O tema da água virou objeto de uma disputa judicial envolvendo moradores e a Corsan (Companhia Riograndense de Saneamento) que aponta a existência de muitas ligações clandestinas na área como um obstáculo. Segundo a companhia, nas ocupações onde há muitas ligações clandestinas, seus técnicos têm dificuldade para entrar mesmo quando é para fazer algum reparo, precisando pedir ajuda para a Brigada Militar. Ainda segundo a empresa, a Ocupação Bela Vista tem duas bicas públicas e a Vista Alegre uma. Os moradores pediram na Justiça a instalação de mais um relógio na Bela Vista, mas tiveram o pedido negado pela Justiça.
Julio Cesar Gonçalves, da coordenação do Movimento Nacional de Luta por Moradia (MNLM), contesta essa versão da Corsan e diz que ela é uma tentativa de criminalizar o Movimento dentro do processo. “A água é um bem fundamental para a vida, ainda mais neste período de coronavírus. O que as pessoas estão querendo é apenas o acesso à água. Também solicitamos à Prefeitura para que ligasse a água. Todos nós do MNLM, juntamente com a Defensoria Pública e a Comissão de Direitos Humanos, estamos lutando para que se coloque água para atender essas famílias”, destaca Julio Cesar, que acusa a Corsan, a Prefeitura e o Poder Judiciário de agir de uma forma truculenta e de não ter sensibilidade no enfrentamento desse problema. Segundo ele, a Corsan e a Prefeitura estão fazendo corpo mole e agora pretendem se basear numa “decisão judicial esdrúxula tomada por alguém que não conhece a realidade vivida por essas famílias”.

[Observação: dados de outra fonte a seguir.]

Definition handleEvent (event : AgentEvent) (now : Z) : io aop (option error) :=
  let in_space kind := kind +:+ "/" +:+ ae_AddressSpaceNamespace event +:+ "/" +:+ ae_AddressSpace event +:+ "/" in
  if decide (ae_Type event = AgentEventTypeRestart) then
    agent_call (AgentDeleteByPrefix (in_space "Connection")) (λ _,
    agent_call (AgentDeleteByPrefix (in_space "Link")) (λ _, Ret None))
  else if decide (ae_Type event = AgentEventInsertOrUpdateType) then
    match ae_Object event with
    | AnAgentConnection target => handle_connection target now
    | AnAgentAddress target => handle_address target now
    | OtherAgentObject => Crash
    end
  else if decide (ae_Type event = AgentEventTypeDelete) then
    match ae_Object event with
    | AnAgentConnection target =>
        let key := "/" +:+ ac_AddressSpaceNamespace target +:+ "/" +:+ ac_AddressSpace target +:+ "/" +:+ ac_Uuid target in
        agent_call (AgentDeleteByPrefix ("Connection" +:+ key)) (λ _,
        agent_call (AgentDeleteByPrefix ("Link" +:+ key)) (λ _, Ret None))
    | AnAgentAddress _ => Ret None
    | OtherAgentObject => Crash
    end
  else Crash.
End Agents.
Arguments aop : clear implicits.
Arguments AgentFields : clear implicits.

(** ** Metrics *)

(** The mutator of [UpdateAllMetrics]: the object with other values of its metrics. *)
Definition metrics_mutator {V Met} (f : Met → Met) (current : object (V * Met)) : outcome (option (object (V * Met))) :=
  let g r := (r.1, f r.2) in
  Ok (Some match current with
  | CoreNamespace m r => CoreNamespace m r
  | AddressSpaceHolder m r => AddressSpaceHolder m (g r)
  | AddressHolder m a r => AddressHolder m a (g r)
  | Connection m s r => Connection m s (g r)
  | Link m s r => Link m s (g r)
  | o => o
  end).

(** ** The manager *)

(** What the manager creates: a watcher for each kind, and that of the agents. *)
Inductive creator :=
  | Creator (w : watched)
  | AgentCreator.

#[global] Instance creator_eq_dec : EqDecision creator.
Proof. solve_decision. Defined.

Definition creators : list creator :=
  [Creator WAddressSpace; Creator WAddress; Creator WNamespace; Creator WAddressSpacePlan; Creator WAddressPlan;
   Creator WAuthenticationService; Creator WAddressSpaceSchema; AgentCreator].

Inductive command :=
  | beginWatching
  | endWatching.

(** The manager with the variables of its goroutine: [cancelTask] is whether there is one.
    A watcher is its creator and a number of its own; [running] are those whose goroutines
    were started and not yet shut down. *)
Record resourceManager := {
  isWatching : bool;
  cancelTask : bool;
  resourcewatchers : list (creator * nat);
  running : list (creator * nat);
  created : nat;
}.

(** [New]. *)
Definition NewManager : resourceManager :=
  {| isWatching := false; cancelTask := false; resourcewatchers := []; running := []; created := 0 |}.

(** The loop of [beginAllWatchers], where [fails] says which creators fail; [Watch] starts
    the goroutine and returns [nil]. *)
Fixpoint begin_each (fails : creator → option error) (cs : list creator) (rm : resourceManager) : resourceManager * option error :=
  match cs with
  | [] => (rm, None)
  | f :: cs' =>
      match fails f with
      | Some err => (rm, Some err)
      | None =>
          let watcher := (f, created rm) in
          begin_each fails cs' {| isWatching := isWatching rm; cancelTask := cancelTask rm;
            resourcewatchers := resourcewatchers rm ++ [watcher]; running := running rm ++ [watcher]; created := S (created rm) |}
      end
  end.

Definition beginAllWatchers (fails : creator → option error) (rm : resourceManager) : resourceManager * option error :=
  begin_each fails creators {| isWatching := isWatching rm; cancelTask := cancelTask rm;
    resourcewatchers := []; running := running rm; created := created rm |}.

(** [Shutdown] of each; it waits until the goroutine has ended. *)
Definition endAllWatchers (rm : resourceManager) : resourceManager :=
  {| isWatching := isWatching rm; cancelTask := cancelTask rm; resourcewatchers := [];
     running := filter (λ w, w ∉ resourcewatchers rm) (running rm); created := created rm |}.

Definition set_isWatching (b : bool) (rm : resourceManager) : resourceManager :=
  {| isWatching := b; cancelTask := cancelTask rm; resourcewatchers := resourcewatchers rm; running := running rm; created := created rm |}.
Definition set_cancelTask (b : bool) (rm : resourceManager) : resourceManager :=
  {| isWatching := isWatching rm; cancelTask := b; resourcewatchers := resourcewatchers rm; running := running rm; created := created rm |}.

(** A turn of the goroutine of [Start], with a command or that the channel is closed; and
    whether it goes on. *)
Definition manage (fails : creator → option error) (rm : resourceManager) (event : option command) : resourceManager * bool :=
  let rm := set_cancelTask false rm in
  let ended := if isWatching rm then set_isWatching false (endAllWatchers rm) else rm in
  match event with
  | None => (ended, false)
  | Some beginWatching =>
      if isWatching rm then (rm, true)
      else match beginAllWatchers fails rm with
      | (rm, Some _) => (set_cancelTask true rm, true)
      | (rm, None) => (set_isWatching true rm, true)
      end
  | Some endWatching => (ended, true)
  end.

(** Commands one after the other, each with the creators that fail at it. *)
Definition managed (evs : list ((creator → option error) * command)) (rm : resourceManager) : resourceManager :=
  foldl (λ rm ev, (manage ev.1 rm (Some ev.2)).1) rm evs.
(* ===== verification/WatcherFacts.v ===== *)
(** What the watchers do to the cache, while each other and the rest of the console go on:
    the resources of a kind in the cache are those that were listed last, with the events
    of the watch applied. What the events of agents do to it, and the manager. *)
From stdpp Require Import base gmap sets strings list.
From S2P Require Import Prelude Go GoStrings Reconcile Cache CacheFacts ConsoleSim Watchers.

(** The prefix of the keys of a kind. *)
Definition prefix (w : watched) : string := kind_name w +:+ "/".

Lemma prefix_inj w w' k : HasPrefix k (prefix w) = true → HasPrefix k (prefix w') = true → w = w'.
Proof.
  intros [t ->]%HasPrefix_spec [t' H]%HasPrefix_spec. unfold prefix in H. by destruct w, w'; cbn in H; try discriminate H.
Qed.

Section Facts.
Context {V Met : Type} `{EV : !EqDecision V} (spec_Address : V → string) (no_metrics : Met) `{HS : !Sched}.
Notation R := (V * Met)%type.
Notation obj := (object R).
Context (fmt_v : obj → string) (fmt_resource : resource (V := V) → string) `{HM : !MemDB R} `{HL : !MemDBLaws R}.
Notation resource := (resource (V := V)).
Notation contents := (gmap string resource).
Notation cop := (cop (V := V) (Met := Met)).
Notation cache := (MemdbCache (R := R)).
Implicit Types (c : cache) (o : obj) (v : resource) (m : contents) (w : watched) (met : Met).

(** ** Objects and their keys *)

(** The kind of an object is that of its type. *)
Definition kind_ok o : Prop :=
  match o with
  | CoreNamespace mt _ => Kind mt = "Namespace"
  | AddressSpaceHolder mt _ => Kind mt = "AddressSpace"
  | AddressHolder mt a r => Kind mt = "Address" ∧ a = spec_Address r.1
  | Connection mt _ _ => Kind mt = "Connection"
  | Link mt _ _ => Kind mt = "Link"
  | AddressPlan mt _ => Kind mt = "AddressPlan"
  | AddressSpacePlan mt _ => Kind mt = "AddressSpacePlan"
  | AddressSpaceSchema mt _ => Kind mt = "AddressSpaceSchema"
  | AuthenticationService mt _ => Kind mt = "AuthenticationService"
  | OtherObject _ => False
  end.

Definition primary o : option string :=
  match primaryUniqueKeyCreator o with (true, k, None) => Some k | _ => None end.

(** The key of a resource. *)
Definition key_of w v : option string := primary (create spec_Address no_metrics w v).
Definition of_kind w v : Prop := Kind (res_meta (updateGroupVersionKind w v)) = kind_name w.
Definition norm_key w v : option string := key_of w (updateGroupVersionKind w v).

Lemma holder_primary w v met : primary (holder spec_Address w v met) = key_of w v.
Proof. by destruct w. Qed.

Lemma holder_kind w v met : Kind (res_meta v) = kind_name w → kind_ok (holder spec_Address w v met).
Proof. by destruct w. Qed.

Lemma held_holder w v met : held w (holder spec_Address w v met) = Some (v, met).
Proof. by destruct w, v. Qed.

Lemma held_other w o : kind_ok o → ∀ k, primary o = Some k → HasPrefix k (prefix w) = bool_decide (is_Some (held w o)).
Proof.
  intros Hk k Hp. unfold primary in Hp. destruct o; cbn [primaryUniqueKeyCreator] in Hp; cbn [kind_ok] in Hk; try (destruct (_ <? _)%Z; [done|]); try done.
  all: try (match type of Hk with _ ∧ _ => destruct Hk as [Hk _] end); injection Hp as <-; rewrite Hk; by destruct w.
Qed.

Lemma held_is_holder w o v met : kind_ok o → held w o = Some (v, met) → o = holder spec_Address w v met ∧ Kind (res_meta v) = kind_name w.
Proof. intros Hk H. destruct w, o; try discriminate H; cbn in Hk; injection H as <- <-; try (match type of Hk with _ ∧ _ => destruct Hk as [Hk ->] end); by destruct r. Qed.

Lemma key_prefix w v k : Kind (res_meta v) = kind_name w → key_of w v = Some k → HasPrefix k (prefix w) = true.
Proof.
  intros Hk Hkey. rewrite (held_other w (create spec_Address no_metrics w v)) by (done || by apply holder_kind).
  unfold create. rewrite held_holder. by apply bool_decide_eq_true_2.
Qed.

(** ** The cache *)

Definition object_schema : list (IndexSpecifier R) :=
  [{| is_Name := PrimaryObjectIndex; AllowMissing := false; keyCreator := primaryUniqueKeyCreator |};
   {| is_Name := AddressLinkObjectIndex; AllowMissing := true; keyCreator := addressLinkKeyCreator |}].

Record cache_ok c : Prop := {
  co_wf : cache_wf c;
  co_schema : schema c = object_schema;
  co_kinds : ∀ k o, view c !! k = Some o → kind_ok o;
}.

(** The cache at the beginning. *)
Lemma created_cache_ok : ∃ c, CreateObjectCache = Ok c ∧ cache_ok c ∧ view c = ∅.
Proof.
  destruct CreateObjectCache_ok as (c & Hc & Hw & Hv & _). exists c. split_and!; [done| |done]. split; [done| |].
  - unfold CreateObjectCache, Init in Hc. cbn in Hc. destruct (NewMemDB _); [|discriminate..]. by injection Hc as <-.
  - intros k o. by rewrite Hv, lookup_empty.
Qed.

(** The resources of a kind, by their keys. *)
Definition own w c : contents := omap (λ o, fst <$> held w o) (view c).

Lemma primary_key_ok c o : cache_ok c → primary_key c o = primary o.
Proof. intros Hc. unfold primary_key, object_key. by rewrite (co_schema _ Hc). Qed.

Lemma cached_key c k o : cache_ok c → view c !! k = Some o → primary o = Some k.
Proof. intros Hc H. apply lookup_view in H as [_ H]; [|apply Hc]. by rewrite <-(primary_key_ok c). Qed.

Lemma own_lookup w c k v : cache_ok c → own w c !! k = Some v ↔ ∃ met, view c !! k = Some (holder spec_Address w v met).
Proof.
  intros Hc. unfold own. rewrite lookup_omap_Some. split.
  - intros (o & Hh & Ho). destruct (held w o) as [[v' met]|] eqn:Hheld; [|done]. injection Hh as ->. exists met.
    by destruct (held_is_holder w o v met (co_kinds _ Hc _ _ Ho) Hheld) as [<- _].
  - intros [met Ho]. eexists. split; [|exact Ho]. by rewrite held_holder.
Qed.

(** Under a key of the kind there is a resource of the kind. *)
Lemma own_here w c k o : cache_ok c → HasPrefix k (prefix w) = true → view c !! k = Some o →
  ∃ v met, o = holder spec_Address w v met ∧ own w c !! k = Some v.
Proof.
  intros Hc Hp Ho. pose proof (co_kinds _ Hc _ _ Ho) as Hk. rewrite (held_other w o Hk k (cached_key c k o Hc Ho)) in Hp.
  apply bool_decide_eq_true in Hp as [[v met] Hh]. destruct (held_is_holder w o v met Hk Hh) as [-> _]. exists v, met.
  split; [done|]. apply own_lookup; eauto.
Qed.

Lemma own_key w c k v : cache_ok c → own w c !! k = Some v →
  key_of w v = Some k ∧ Kind (res_meta v) = kind_name w ∧ HasPrefix k (prefix w) = true.
Proof.
  intros Hc Hv. apply own_lookup in Hv as [met Ho]; [|done]. pose proof (cached_key _ _ _ Hc Ho) as Hkey. rewrite holder_primary in Hkey.
  destruct (held_is_holder w _ v met (co_kinds _ Hc _ _ Ho)) as [_ Hkind]; [apply held_holder|]. split_and!; [done|done|by eapply key_prefix].
Qed.

Lemma own_absent w c k : cache_ok c → HasPrefix k (prefix w) = true → own w c !! k = None ↔ view c !! k = None.
Proof.
  intros Hc Hp. split; intros H.
  - destruct (view c !! k) as [o|] eqn:Ho; [|done]. destruct (own_here w c k o Hc Hp Ho) as (v & met & _ & Hv). congruence.
  - apply eq_None_not_Some. intros [v Hv]. apply own_lookup in Hv as [met Hv]; [congruence|done].
Qed.

(** The objects of other kinds are as they were. *)
Definition others w c c' : Prop := ∀ k, HasPrefix k (prefix w) = false → view c' !! k = view c !! k.

Lemma others_own w w' c c' : cache_ok c → cache_ok c' → others w c c' → w' ≠ w → own w' c' = own w' c.
Proof.
  intros Hc Hc' Ho Hne. apply map_eq. intros k. destruct (HasPrefix k (prefix w)) eqn:Hp.
  - assert (∀ c0, cache_ok c0 → own w' c0 !! k = None) as Hn; [|by rewrite !Hn].
    intros c0 H0. apply eq_None_not_Some. intros [v Hv]. destruct (own_key w' c0 k v H0 Hv) as (_ & _ & Hp').
    apply Hne. by apply (prefix_inj w' w k).
  - unfold own. by rewrite !lookup_omap, (Ho k Hp).
Qed.

(** ** The operations of the cache *)

(** A change of the map under a key of the kind. *)
Lemma view_changed w c c' k (new : option obj) :
  cache_ok c → cache_wf c' → schema c' = schema c → HasPrefix k (prefix w) = true →
  view c' = partial_alter (λ _, new) k (view c) → (∀ o, new = Some o → kind_ok o) →
  cache_ok c' ∧ others w c c' ∧ own w c' = partial_alter (λ _, new ≫= λ o, fst <$> held w o) k (own w c).
Proof.
  intros Hc Hwf Hs Hp Hv Hnew. assert (cache_ok c') as Hc'.
  { split; [done|by rewrite Hs; apply Hc|]. intros k' o. rewrite Hv. destruct (decide (k' = k)) as [->|Hne].
    - rewrite lookup_partial_alter_eq. apply Hnew.
    - rewrite lookup_partial_alter_ne by done. apply (co_kinds _ Hc). }
  split_and!; [done| |].
  - intros k' Hp'. rewrite Hv, lookup_partial_alter_ne; [done|]. intros ->. congruence.
  - unfold own. apply map_eq. intros k'. rewrite lookup_omap, Hv. destruct (decide (k' = k)) as [->|Hne].
    + by rewrite !lookup_partial_alter_eq.
    + by rewrite !lookup_partial_alter_ne, lookup_omap by done.
Qed.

Moisés mostra uma das tantas mensagens de áudio que tem recebido nos últimos dias. Nela, uma moradora de sua ocupação expressa a angústia que está vivendo pela falta de água: “Meu deus, eu não sei mais o que vou fazer pessoal. Desde a hora que levantei de manhã, tô correndo atrás da água. Entrei agora pra dentro de casa. Não consigo fazer uma comida, não consigo fazer as coisas. Não tem nem uma gota d’água nas torneiras. Nada, nada, nada mesmo. Há três dias vinha só de noite, o que dava pra encher as minhas vasilhas e às vezes salvava o dia. Agora, nem de noite veio. Tenho vontade de chorar. Eu nunca senti um desespero como esse que a gente está vivendo. Não ter água nem pra tomar. Estou ficando louca, não aguento mais”.
Maria Elizabete Brigoni mora em ocupação há cinco anos e entrou nesta sexta-feira no quarto dia sem água. “Tenho que sair fora da ocupação para buscar uns litros d’água. A luta é grande. É louça suja, casa suja, não conseguimos fazer a higiene. Faz quatro dias hoje que eu não tomo um banho decente. A gente não pode entrar dentro de casa e lavar as mãos porque não tem água. Com essa pandemia, a gente está ficando cada vez mais preocupado, a cada dia que passa. Não tem água pra fazer higiene, nem pra tomar, nem pra dar pros nossos bichos, pra nada. Nossa situação aqui sempre foi crítica e agora com a pandemia está sendo mais difícil ainda porque muitas pessoas estão em casa de quarentena e acabam tendo que consumir mais água. Essas bicas que a gente têm aqui não estão suprindo a necessidade das famílias. Estamos precisando de socorro”.
A reportagem do Sul21 entrou em contato com a Prefeitura de Passo Fundo e aguarda retorno sobre os encaminhamentos do Executivo em relação à demanda dos moradores das ocupações.